The team began as a pilot last year, going out on its first call on Sept. 12, 2021. Consisting of a manager, a paramedic and a mental health clinician, the team responds four days a week without police to calls that are deemed to be non-criminal mental health crises. Lanigan said he hopes the team will become permanent.

Coffman said he was recently on a police ride-along where the mental health team responded to a situation where a man armed with a knife was having a mental health crisis at a local motel. Instead of a situation where armed police broke into the man’s room in an attempt to disarmed him, which could have led to the man being shot or an officer getting injured, Coffman said the Mobile Response Team talked to him and was eventually able to get him to put down the knife and come out of his own accord.

“It was amazing how they were able to connect with this individual,” he said.

3 replies on “TOWN HALL: Aurora police say crime generally ebbed last month but released no details”

  1. Dave Perry HATES recognizing any effective conservative-backed policies such as increased consequences for criminal acts, hence the obvious disclaimer in the headline.

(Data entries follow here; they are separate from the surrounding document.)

(** C6, amended: the [ValueError]s of the load, [UnicodeDecodeError]
    (a [ValueError] for Python) among them, are those of the header and the
    reshape error, raised exactly when the header decodes and the bytes
    after it are not a multiple of 96.  A [ValueError] of the header is the
    frame error, which [read_fortran_record] raises exactly when both length
    markers of the record are there and differ; or one of numpy's
    [frombuffer] errors for a record too short (or not a whole number of
    int32) for its fields; or the [UnicodeDecodeError], raised exactly when
    the first record is read and is not UTF-8 text.  A failed load yields
    no table. *)
Theorem read_rssa_value_error (f : stream) (e : exn) :
  is_ValueError (Known e) = true ->
  (read_rssa f = Raise e <->
     read_header f = Raise e \/
     (e = ValueError ReshapeSize /\
      exists p tail, read_header f = Ok (p, tail) /\ len tail mod 96 <> 0)) /\
  (read_header f = Raise e ->
     (e = ValueError FrameMismatch /\ exists g, suffix g f /\ frame_mismatch g) \/
     (exists w, e = ValueError w /\ frombuffer_error w) \/
     e = UnicodeDecodeError) /\
  (read_header f = Raise UnicodeDecodeError <->
     exists data f1, read_fortran_record f = Ok (data, f1) /\
                     utf8_decode data = None) /\
  (forall g, read_fortran_record g = Raise e <->
             e = ValueError FrameMismatch /\ frame_mismatch g) /\
  (forall e', read_rssa f = Raise e' -> forall r, read_rssa f <> Ok r).
Proof.
  intros He. split; [split|split; [|split; [|split]]].
  - unfold read_rssa.
    destruct (read_header f) as [[p tail]|e0]; cbn [bind];
      [|intros H; injection H as ->; now left].
    destruct (read_tracks_cases tail) as [[Hm E]|[_ (t & E & _)]];
      rewrite E; cbn [bind]; [|discriminate].
    intros H; injection H as <-. right. split; [reflexivity|]. eauto.
  - unfold read_rssa. intros [H|(-> & p & tail & H & Hm)]; rewrite H; cbn [bind].
    + reflexivity.
    + now rewrite read_tracks_Raise.
  - intros H. pose proof (read_header_Raise _ _ H) as [Hd|[w' Hd]];
      [|subst e; discriminate He].
    destruct e as [w| | | |]; try discriminate He; [|now right; right].
    destruct w; try discriminate Hd;
      try (right; left; eexists; split; [reflexivity|];
           unfold frombuffer_error; auto; fail).
    left. split; [reflexivity|]. now apply read_header_mismatch.
  - apply read_header_unicode.
  - intros g. split.
    + intros H. apply read_fortran_record_Raise in H as [H|[H Hm]];
        [subst e; discriminate He | split; [congruence | exact Hm]].
    + intros [-> H]. now apply frame_mismatch_Raise.
  - intros e' H r. rewrite H. discriminate.
Qed.

(** [read_rssa_value_error] on a file whose first record is not text. *)
Lemma read_rssa_value_error_witness :
  read_rssa file_bad_text = Raise UnicodeDecodeError /\
  exists data f1, read_fortran_record file_bad_text = Ok (data, f1) /\
                  utf8_decode data = None.
Proof.
  destruct (read_rssa_value_error file_bad_text UnicodeDecodeError eq_refl)
    as (Hload & _ & Hunicode & _).
  assert (H : read_header file_bad_text = Raise UnicodeDecodeError)
    by (vm_compute; reflexivity).
  split; [apply Hload; now left|]. apply Hunicode, H.
Defined.

(** C7, as stated, fails: the header decoder reads and decodes a record
    before it tests it, and any error of that takes precedence.  With
    [niwr = 1] and no record left the error is an [IndexError]; an
    identification record that is not UTF-8 (and so holds no signature)
    gives a [UnicodeDecodeError]; a count record with [nrcd = 12] that
    stops before [niss] gives numpy's [ValueError]. *)
Lemma unsupported_not_reported :
  (exists s f1 c f2 f3,
     read_id file_extension_missing = Ok (s, f1) /\
     read_counts f1 = Ok (c, f2) /\
     read_flags f2 = Ok (1, 0, 0, f3) /\
     read_header file_extension_missing = Raise IndexError) /\
  (utf8_decode [xff] = None /\
   read_header file_bad_text = Raise UnicodeDecodeError) /\
  (int32_at (i64 (-1000) ++ i64 0 ++ i32 12) 16 = Ok 12 /\
   read_header file_short_counts = Raise (ValueError BufferTooSmall)).
Proof.
  split; [|split; split; vm_compute; reflexivity].
  do 5 eexists. repeat split; vm_compute; reflexivity.
Qed.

    1. The fact that this is a nationwide trend is lost on you, isn’t it? Denver also saw a drop and they didn’t implement any stiffer penalties. You know what did happen across the country last month?

      School started.

    2. You’d have a point if the data for any “increased consequences” and the data for the crime rate drop had any actual connection – but they don’t. Crime dropped BEFORE any “increased consequences” went into effect, and they dropped all over the place, even in places that didn’t have any “increased consequences”. There are a lot of things that might have impacted crime numbers – like Bart said, it may be school starting or it may be the weather changing or it may be the car locks and crime prevention supplies that APD and Marcano have been handing out – but it can’t be “increased consequences” because none of that stuff that the conservatives passed went into effect at the same time as the crime drop. Go ahead, ask the police how many punishments or even how many arrests for car theft were made in the last 28 days, much less how much “increased punishment” has been handed out. Ask ’em, HM, let us know what you find out.